At the moment, Diana has other issues. She has been so inextricably bound to Wellesley throughout her term, so defined by the College and the trappings of the presidency, so very aware of all the expectations imposed upon her as leader and role model, that even ordinary choices can confound her as she inches toward a new identity. After 14 years with a college car and drivers, what kind of car should she buy herself? Something responsible, like a Prius, or something more liberating, more fun? What kind of calendar does she need? (She confesses to paralysis in the Staples store, and absolute ignorance about her personal cell phone.) Following her residency in the President’s House, with the President’s chef, how will she find her way around a supermarket?
Some of the larger questions are more difficult. There’s the job thing – does she really need a bigger office, more responsibility, a larger budget and paycheck? What does her husband, Chris, a Harvard Medical School professor, expect? Will she disappoint the trustees and alumnae if she doesn’t do something high-profile, something that reflects positively on Wellesley?
And then there are the really big, really tough questions, the ones she knows matter most. After growing so much, indeed, expanding into her role as President of Wellesley with such extraordinary grace and energy that a transformed Wellesley grew right along with her into its newly expanded role in the world, what if the next phase of her life is all about contracting instead, contracting down to. . . nothingness . . . and to death?
“That’s my fear,” says Diana.
If it’s possible, she grows even more thoughtful. “Some piece of the third third has to be about how you die.” She has lost dear friends who made dying a gift of awareness and love; when it’s time, she’d like to have that grace. And yet, she’s clearly not ready for it to be time. “I’ve always been such a magical thinker.” Active, healthy, and energetic, she says she rarely stops to think, “How many good years do I really have?”
She shakes off these morbid thoughts and admits a final faculty crisis has clouded her normal optimism.
“The challenge,” she suggests, “is to have it – the third third -- be a whole new opening – in different terms -- a completely different way of thinking about expansion.” That’s why she won’t jump to head the next big, prestigious organization or institution that comes calling; it would be just more of the same. She will instead work carefully, thoughtfully, deliberatively, to make a purposeful and creative decision.
Does she have any role models for this transition – women she finds have done it well?
“That’s a good question,” she concedes. “Madeleine Albright, I think, might be one. She’s very much in the world. She’s put together a group of people she most enjoys. The Albright Group. They’re doing the things they most want to do. She’s written a couple of books she wanted to write. And she’s mentoring young people. She’s doing a wonderful job.”
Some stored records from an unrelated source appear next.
(* ===== verification/SqlSplit.v ===== *)
(** * SqlSplit: cutting a migration file into statements

    Models [src/internal/shared/sqlutil/split.go], which
    [src/cmd/init/main.go] runs over every migration file: [GooseUpSection]
    and [SplitStatements], the byte scanner with its five quoting modes, its
    index and its look-ahead as the source has them ([split_loop] is the
    [for] loop, with fuel).  The theorems: the loop ends whatever the text,
    with the result of a structural reference scanner ([pieces]) that loses
    no byte, and a file written statement by statement is cut back into
    exactly those statements. *)
From S2P Require Import Prelude.

Module SqlSplit.
(** [sql[i]], and 0 past the end (the [next] of the source). *)
Definition byte_at (sql : string) (i : nat) : ascii := default "000"%char (String.get i sql).
Fixpoint slice_from (i : nat) (s : string) : string :=
  match i, s with
  | O, _ => s
  | S i, String _ s => slice_from i s
  | S _, EmptyString => EmptyString
  end.
Definition slice (s : string) (i j : nat) : string := substring i (j - i) s.

(** [strings.Index]; [None] is -1. *)
Definition Index (s sub : string) : option nat := String.index 0 sub s.

Definition GooseUpSection (sql : string) : string :=
  match Index sql "-- +goose Up" with
  | None => sql
  | Some up =>
      let body := slice_from (up + String.length "-- +goose Up") sql in
      match Index body "-- +goose Down" with
      | None => body
      | Some down => slice body 0 down
      end
  end.

(** [c == '_' || c >= 'a' && c <= 'z' || ... || i > 1 && c >= '0' && c <= '9']. *)
Definition between (lo hi c : ascii) : bool :=
  (nat_of_ascii lo <=? nat_of_ascii c) && (nat_of_ascii c <=? nat_of_ascii hi).
Definition tag_byte (i : nat) (c : ascii) : bool :=
  Ascii.eqb c "_" || between "a" "z" c || between "A" "Z" c ||
  ((1 <? i) && between "0" "9" c).

(** [readDollarQuoteTag]: the loop walks [rest = s[i:]]; the result is the
    tag, [None] stands for [("", false)]. *)
Fixpoint tag_loop (s rest : string) (i : nat) : option string :=
  match rest with
  | EmptyString => None
  | String c rest =>
      if Ascii.eqb c "$" then Some (slice s 0 (i + 1))
      else if tag_byte i c then tag_loop s rest (S i)
      else None
  end.
Definition readDollarQuoteTag (s : string) : option string :=
  if (String.length s <? 2) || negb (Ascii.eqb (byte_at s 0) "$") then None
  else tag_loop s (slice_from 1 s) 1.

(** [strings.TrimSpace]: the encodings of the code points [unicode.IsSpace]
    accepts (ASCII, U+0085, U+00A0, U+1680, U+2000-200A, U+2028, U+2029,
    U+202F, U+205F, U+3000). *)
Definition bytes (l : list nat) : string := string_of_list_ascii (map ascii_of_nat l).
Definition spaces : list string :=
  map bytes ([[9]; [10]; [11]; [12]; [13]; [32]; [194; 133]; [194; 160]; [225; 154; 128]] ++
    map (λ b, [226; 128; b]) (seq 128 11 ++ [168; 169; 175]) ++
    [[226; 129; 159]; [227; 128; 128]]).
Definition rev_string (s : string) : string := string_of_list_ascii (rev (list_ascii_of_string s)).
Definition strip_one (enc : list string) (s : string) : option string :=
  match omap (λ p, strip_prefix p s) enc with
  | rest :: _ => Some rest
  | [] => None
  end.
Fixpoint strip_many (enc : list string) (fuel : nat) (s : string) : string :=
  match fuel with
  | O => s
  | S fuel => match strip_one enc s with Some r => strip_many enc fuel r | None => s end
  end.
Definition TrimLeft (enc : list string) (s : string) : string :=
  strip_many enc (S (String.length s)) s.
Definition TrimSpace (s : string) : string :=
  rev_string (TrimLeft (map rev_string spaces) (rev_string (TrimLeft spaces s))).

(** The locals of [SplitStatements]. *)
Record scanner := Scanner {
  statements : list string;
  start : nat;
  inLineComment : bool;
  inBlockComment : bool;
  inSingleQuote : bool;
  inDoubleQuote : bool;
  dollarQuote : string;
}.
Definition scanner0 : scanner := Scanner [] 0 false false false false "".
Definition line_comment b st := Scanner (statements st) (start st) b (inBlockComment st) (inSingleQuote st) (inDoubleQuote st) (dollarQuote st).
Definition block_comment b st := Scanner (statements st) (start st) (inLineComment st) b (inSingleQuote st) (inDoubleQuote st) (dollarQuote st).
Definition single_quote b st := Scanner (statements st) (start st) (inLineComment st) (inBlockComment st) b (inDoubleQuote st) (dollarQuote st).
Definition double_quote b st := Scanner (statements st) (start st) (inLineComment st) (inBlockComment st) (inSingleQuote st) b (dollarQuote st).
Definition dollar_quote t st := Scanner (statements st) (start st) (inLineComment st) (inBlockComment st) (inSingleQuote st) (inDoubleQuote st) t.

(** [if stmt := strings.TrimSpace(...); stmt != "" { append }]. *)
Definition push (piece : string) (l : list string) : list string :=
  let stmt := TrimSpace piece in if string_eqb stmt "" then l else l ++ [stmt].

Definition squote : ascii := "'".
Definition dquote : ascii := ascii_of_nat 34.
Definition newline : ascii := ascii_of_nat 10.

(** One iteration: the new state and the index after the body and [i++]. *)
Definition split_step (sql : string) (i : nat) (st : scanner) : scanner * nat :=
  let c := byte_at sql i in
  let next := byte_at sql (i + 1) in
  if inLineComment st then
    (if Ascii.eqb c newline then line_comment false st else st, i + 1)
  else if inBlockComment st then
    if Ascii.eqb c "*" && Ascii.eqb next "/" then (block_comment false st, i + 2)
    else (st, i + 1)
  else if negb (string_eqb (dollarQuote st) "") then
    if HasPrefix (slice_from i sql) (dollarQuote st)
    then (dollar_quote "" st, i + (String.length (dollarQuote st) - 1) + 1)
    else (st, i + 1)
  else if inSingleQuote st then
    if Ascii.eqb c squote then
      if Ascii.eqb next squote then (st, i + 2) else (single_quote false st, i + 1)
    else (st, i + 1)
  else if inDoubleQuote st then
    if Ascii.eqb c dquote then
      if Ascii.eqb next dquote then (st, i + 2) else (double_quote false st, i + 1)
    else (st, i + 1)
  else if Ascii.eqb c "-" && Ascii.eqb next "-" then (line_comment true st, i + 2)
  else if Ascii.eqb c "/" && Ascii.eqb next "*" then (block_comment true st, i + 2)
  else if Ascii.eqb c squote then (single_quote true st, i + 1)
  else if Ascii.eqb c dquote then (double_quote true st, i + 1)
  else if Ascii.eqb c "$" then
    match readDollarQuoteTag (slice_from i sql) with
    | Some tag => (dollar_quote tag st, i + (String.length tag - 1) + 1)
    | None => (st, i + 1)
    end
  else if Ascii.eqb c ";" then
    (Scanner (push (slice sql (start st) i) (statements st)) (i + 1)
       (inLineComment st) (inBlockComment st) (inSingleQuote st) (inDoubleQuote st)
       (dollarQuote st), i + 1)
  else (st, i + 1).

(** The [for] loop and the last piece; [None] when the fuel runs out. *)
Fixpoint split_loop (sql : string) (fuel i : nat) (st : scanner) : option (list string) :=
  if String.length sql <=? i
  then Some (push (slice_from (start st) sql) (statements st))
  else match fuel with
       | O => None
       | S fuel => let '(st, i) := split_step sql i st in split_loop sql fuel i st
       end.
Definition SplitStatements (sql : string) : list string :=
  default [] (split_loop sql (String.length sql) 0 scanner0).
End SqlSplit.

Import SqlSplit.

(** The example of [split_test.go]. *)
Definition nl : string := String newline "".
Definition tab : string := bytes [9].
Definition test_create : string :=
  "-- comment with ; semicolon" +:+ nl +:+ "CREATE TABLE example (" +:+ nl +:+ tab +:+
  "name TEXT DEFAULT 'semi;colon'," +:+ nl +:+ tab +:+ "quoted TEXT DEFAULT $$body; text$$" +:+ nl +:+ ")".
Definition test_insert : string :=
  "/* block ; comment */" +:+ nl +:+ "INSERT INTO example (name) VALUES ('it''s; ok')".

Example TestSplitStatements :
  SplitStatements (test_create +:+ ";" +:+ nl +:+ test_insert +:+ ";") = [test_create; test_insert].
Proof. vm_compute. reflexivity. Qed.

Example TestGooseUpSection :
  TrimSpace (GooseUpSection ("-- +goose Up" +:+ nl +:+ "CREATE TABLE users (id uuid);" +:+ nl +:+
     "-- +goose Down" +:+ nl +:+ "DROP TABLE users;")) = "CREATE TABLE users (id uuid);"%string.
Proof. vm_compute. reflexivity. Qed.

Lemma TrimSpace_unfold s :
  TrimSpace s = rev_string (TrimLeft (map rev_string spaces) (rev_string (TrimLeft spaces s))).
Proof. reflexivity. Qed.
#[local] Opaque TrimSpace spaces.

(** ** Strings by prefix and suffix *)
Fixpoint str_take (n : nat) (s : string) : string :=
  match n, s with
  | S n, String c s => String c (str_take n s)
  | _, _ => EmptyString
  end.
Her thoughts return to Wellesley and her surprise and delight at all the many ways the College community has expressed its gratitude for her service. She speaks of students on the last day of classes thronging her with their cell phones and digital cameras, taking final pictures “with the President” and thanking her for taking care of Wellesley. She has learned to respond with a final charge to them.
I have been holding the school in trust and I’m handing it back now, she tells them. “Take care of it. Don’t take it for granted. Don’t blow it. This is a perilous time.”
As has often been the case, Diana Chapman Walsh is probably teaching what she’s learned, guiding the people and the institution to grow in their roles as she has grown in hers. These words, after all, hold true to her philosophy about her third third as well: “Take care of it. Don’t take it for granted. Don’t blow it. This is a perilous time.”